Here's an interesting story from Bloomberg about immigrant-owned small businesses:
The study released today found that immigrants own 18 percent of
businesses with fewer than 100 people working for them, while U.S. residents born outside the country account for 13 percent of the nation’s population, based on the U.S. Census Bureau’s 2010 American Community Survey.
and
Foreign-born entrepreneurs owned 28 percent of small businesses in the leisure and hospitality fields, the largest percentage of any broad industry. Immigrants constituted a majority of small taxi, dry cleaning and gas station owners. They also made up 43 percent of hotel or motel owners and 37 percent of restaurant operators.

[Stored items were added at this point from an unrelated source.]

Lemma clear_ok {S E} requester s root context (Q : storage → S → Prop) (P : E → S → Prop) x :
  only (PciAddress.bus requester) (root_table s) root → only (context_index requester) (context_table s) context →
  (∀ s', root_table_physical_address s' = root_table_physical_address s →
     context_table_physical_address s' = context_table_physical_address s →
     only (PciAddress.bus requester) (root_table s') EMPTY_ENTRY →
     only (context_index requester) (context_table s') EMPTY_ENTRY → Q s' x) →
  wp (clear_requester_entries s requester) Q P x.
Proof.
  intros Hr Hc HQ. unfold clear_requester_entries, set_root, set_context.
  rewrite wp_bind, wp_bind. apply wp_store; [by eapply only_bounds|]. rewrite wp_ret, wp_bind.
  apply wp_store; [by eapply only_bounds|]. rewrite wp_ret. apply HQ; [done|done| |]; by eapply only_again.
Qed.

Lemma only_empty i l : only i l EMPTY_ENTRY → l = replicate 256 EMPTY_ENTRY.
Proof.
  intros (H0 & -> & H1). apply list_insert_id. apply lookup_replicate. split; [done|lia].
Qed.

(** The backend gave up its authority: unit off, caches and tables empty. *)
Record given_up c c' : Prop := {
  gu_ok : core_ok c';
  gu_released : authority_released c' = true;
  gu_engine : engine_state c' = Disabled;
  gu_caches : empty_caches (engine c');
  gu_root : VtdRemappingEngine.owned_root (engine c') = None;
  gu_off : ¬ translating (VtdRemappingEngine.registers (engine c'));
  gu_tables : root_table (tables c') = replicate 256 EMPTY_ENTRY ∧ context_table (tables c') = replicate 256 EMPTY_ENTRY;
  gu_batches : batches c' = batches c;
  gu_slpt : slpt c' = slpt c;
  gu_memory : memory c' = memory c;
  gu_scope : scope c' = scope c;
  gu_generation : VtdDmaBackend.domain_generation c' = VtdDmaBackend.domain_generation c;
  gu_active : domain_active c' = domain_active c;
  gu_retired : domain_retired c' = domain_retired c;
  gu_records : page_records c' = page_records c;
}.

Lemma release_authority_ok {E} c c1 (P : E → core → Prop) :
  core_ok c → aside c c1 → engine_state c1 = Disabled → VtdRemappingEngine.owned_root (engine c1) = None →
  empty_caches (engine c1) → ¬ translating (VtdRemappingEngine.registers (engine c1)) →
  wp release_authority (λ _, given_up c) P c1.
Proof.
  intros [Hs Hk] Has Hst Ho Hempty Hoff. assert (sane c1) as Hs1 by (eapply aside_sane; [done..|]; by rewrite Hst, Ho).
  unfold release_authority. rewrite wp_bind, wp_get, wp_bind.
  destruct (ck_tables _ _ _ Hs1) as (root & context & Hroot & Hcon & _). eapply clear_ok; [exact Hroot|exact Hcon|].
  intros s' _ _ Hr' Hc'. rewrite wp_put. destruct Has. split; try done; [|split; by eapply only_empty].
  split; [|done]. destruct Hs1 as [H1 H2 H3 H4 H5 H6 H7 _]. split; try done.
  exists EMPTY_ENTRY, EMPTY_ENTRY. by split_and!.
Qed.

(** Without a batch in use the page-table core holds no mapping. *)
Lemma idle_empty c : sane c → (∀ j b, batches c !! j = Some b → ¬ used b) → ∀ i r, ¬ holds (slpt c) i r.
Proof.
  intros Hs Hidle i r Hr. destruct (tr_all _ _ _ (ck_tracks _ _ _ Hs) i r Hr) as (k & rec & h & s & Hk & Hh & _).
  destruct (tr_named _ _ _ (ck_tracks _ _ _ Hs) k rec h Hk Hh) as (? & ? & ? & _ & (j & b & Hj & Hu & _) & _).
  by eapply Hidle.
Qed.

(** ** [release_domain] *)

Definition idle c : Prop := ∀ j b, batches c !! j = Some b → ¬ used b.
Lemma idle_test c : existsb (λ b, negb (is_phase BatchPhase.Empty b)) (batches c) = false ↔ idle c.
Proof.
  rewrite existsb_not_elem. unfold idle, used, is_phase. split.
  - intros H j b Hj Hu. specialize (H b ltac:(by eapply list_elem_of_lookup_2)).
    rewrite bool_decide_false in H by done. done.
  - intros H b [j Hj]%list_elem_of_lookup. rewrite bool_decide_true; [done|]. by apply dec_stable, (H j).
Qed.

Record domain_released c c' : Prop := {
  dr_ok : core_ok c';
  dr_idle : idle c';
  dr_released : authority_released c' = true;
  dr_inactive : domain_active c' = false;
  dr_engine : engine_state c' = Disabled;
  dr_caches : empty_caches (engine c');
  dr_root : VtdRemappingEngine.owned_root (engine c') = None;
  dr_off : ¬ translating (VtdRemappingEngine.registers (engine c'));
  dr_tables : root_table (tables c') = replicate 256 EMPTY_ENTRY ∧ context_table (tables c') = replicate 256 EMPTY_ENTRY;
}.

Lemma with_domain_ok c g active retired :
  core_ok c → core_ok (with_domain g active retired (authority_released c) c).
Proof. intros [[H1 H2 H3 H4 H5 H6 H7 H8] Hk]. split; [by split|done]. Qed.

Lemma backend_release_ok c domain (P : Empty_set → core → Prop) :
  core_ok c → settled c →
  wp (release BATCHES domain)
    (λ status c',
       status = STATUS_NOT_FOUND ∧ valid_domain c domain = false ∧ c' = c ∨
       status = STATUS_IO_ERROR ∧ valid_domain c domain = true ∧ core_ok c' ∧ settled c' ∧
         domain_active c' = true ∧ authority_released c' = false ∧
         VtdDmaBackend.domain_generation c' = VtdDmaBackend.domain_generation c ∧ scope c' = scope c ∧
         (∀ j b', batches c' !! j = Some b' → used b' →
            ∃ b, batches c !! j = Some b ∧ used b ∧ (b' = b ∨ b' = with_phase BatchPhase.Quarantined b)) ∨
       status = STATUS_OK ∧ valid_domain c domain = true ∧ domain_released c c' ∧ scope c' = scope c) P c.
Proof.
  intros Hc Hset. unfold release. rewrite wp_bind, wp_get.
  destruct (valid_domain c domain) eqn:Hdom; cbn [negb]; [|rewrite wp_ret; by left].
  assert (authority_released c = false ∧ domain_active c = true) as [Hr Hact]
    by (unfold valid_domain in Hdom; by destruct (authority_released c), (domain_active c)).
  rewrite wp_bind. eapply wp_mono; [apply cleanup_all_ok; [done..|]| |done].
  { apply Forall_forall. intros i Hi%elem_of_range. done. }
  intros failed c1 (Hc1 & Hset1 & Hst1 & Hsub). rewrite wp_bind, wp_get.
  assert (authority_released c1 = false) as Hr1 by (by rewrite (st_released _ _ Hst1)).
  assert (domain_active c1 = true) as Hact1 by (by rewrite (st_active _ _ Hst1)).
  destruct (_ || _) eqn:Hbusy.
  { rewrite wp_ret. right. left. split; [done|]. split; [done|]. split; [exact Hc1|].
    split_and!; [done..|apply Hst1|apply Hst1|done]. }
  apply orb_false_iff in Hbusy as [_ Hidle%idle_test].
  rewrite wp_bind, wp_attempt. eapply wp_mono; [by apply disable_engine_ok| |].
  - intros [] c2 (Has & Hst2 & Ho2 & Hempty & Hoff & _). rewrite wp_bind.
    eapply wp_mono; [by apply (release_authority_ok c1 c2)| |done]. intros [] c3 [G1 G2 G3 G4 Gr Go G5 G6 G7 G8 G9 G10 G11 G12 G13].
    rewrite wp_bind, wp_get, wp_bind.
    assert (idle c3) as Hidle3 by (intros j b; rewrite G6; apply Hidle).
    destruct (_ =? _); rewrite wp_put, wp_ret; right; right; (split; [done|]; split; [done|]; split);
      try (by split; [by apply with_domain_ok|done..]); simpl; rewrite G9; apply Hst1.
  - intros f c2 (Has & Hc2 & _). rewrite wp_ret. right. left. split; [done|]. split; [done|]. split; [exact Hc2|].
    destruct Has. split_and!; try congruence.
    + intros i b Hi Hu. rewrite as_batches0 in Hi. destruct (Hset1 i b Hi Hu) as [?|[Hph Ha]]; [by left|right].
      split; [done|]. intros k Hk. rewrite as_records0. by apply Ha.
    + rewrite as_generation0. apply Hst1.
    + rewrite as_scope0. apply Hst1.
    + intros j b. rewrite as_batches0. apply Hsub.
Qed.

(** ** [isolate_device] *)

Lemma isolate_ok c device :
  core_ok c → settled c →
  wp (isolate device)
    (λ h c', device = VtdRequesterScope.requester (scope c) ∧ poisoned c = false ∧ authority_released c = false ∧
             domain_active c = false ∧ domain_retired c = false ∧ h = domain_handle (VtdDmaBackend.domain_generation c) ∧
             c' = with_domain (VtdDmaBackend.domain_generation c) true (domain_retired c) (authority_released c) c ∧
             core_ok c' ∧ settled c')
    (λ status c', c' = c) c.
Proof.
  intros Hc Hset. unfold isolate. rewrite wp_bind, wp_get. case_bool_decide as Hd; cbn [negb]; [|by rewrite wp_throw].
  destruct (poisoned c) eqn:Hp; cbn [orb]; [by rewrite wp_throw|]. destruct (authority_released c) eqn:Hr; [by rewrite wp_throw|].
  destruct (domain_active c) eqn:Ha; [by rewrite wp_throw|]. destruct (domain_retired c) eqn:Ht; [by rewrite wp_throw|].
  rewrite wp_bind, wp_put, wp_ret. do 7 (split; [done|]). split; [|done].
  pose proof (with_domain_ok c (VtdDmaBackend.domain_generation c) true false Hc) as Hw. by rewrite Hr in Hw.
Qed.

Here are three other interesting stories about immigrants, business and the US economy:
- State-level immigration laws don’t pay off. That’s the consensus from business and agricultural leaders who gathered in Atlanta this week for the first-ever Southeast Summit on Immigration. CEOs, farmers and law enforcement officials from several southern states—fed up with the federal government’s do-nothing immigration policy—pointed repeatedly to the devastating economic toll of immigration laws on local economies.
- Immigrant-owned small businesses bring in an average of $684 million a year to Colorado, according to a newly released study by the Fiscal Policy Institute in New York.
- Overall, there are 900,000 immigrant business owners nationwide, accounting for 18 percent of the 4.9 million small-business owners. In the Twin Cities, immigrants make up 11 percent of all small-business owners.
Inspirational and supports the fact that immigration help economic expansion and growth. Thanks for posting.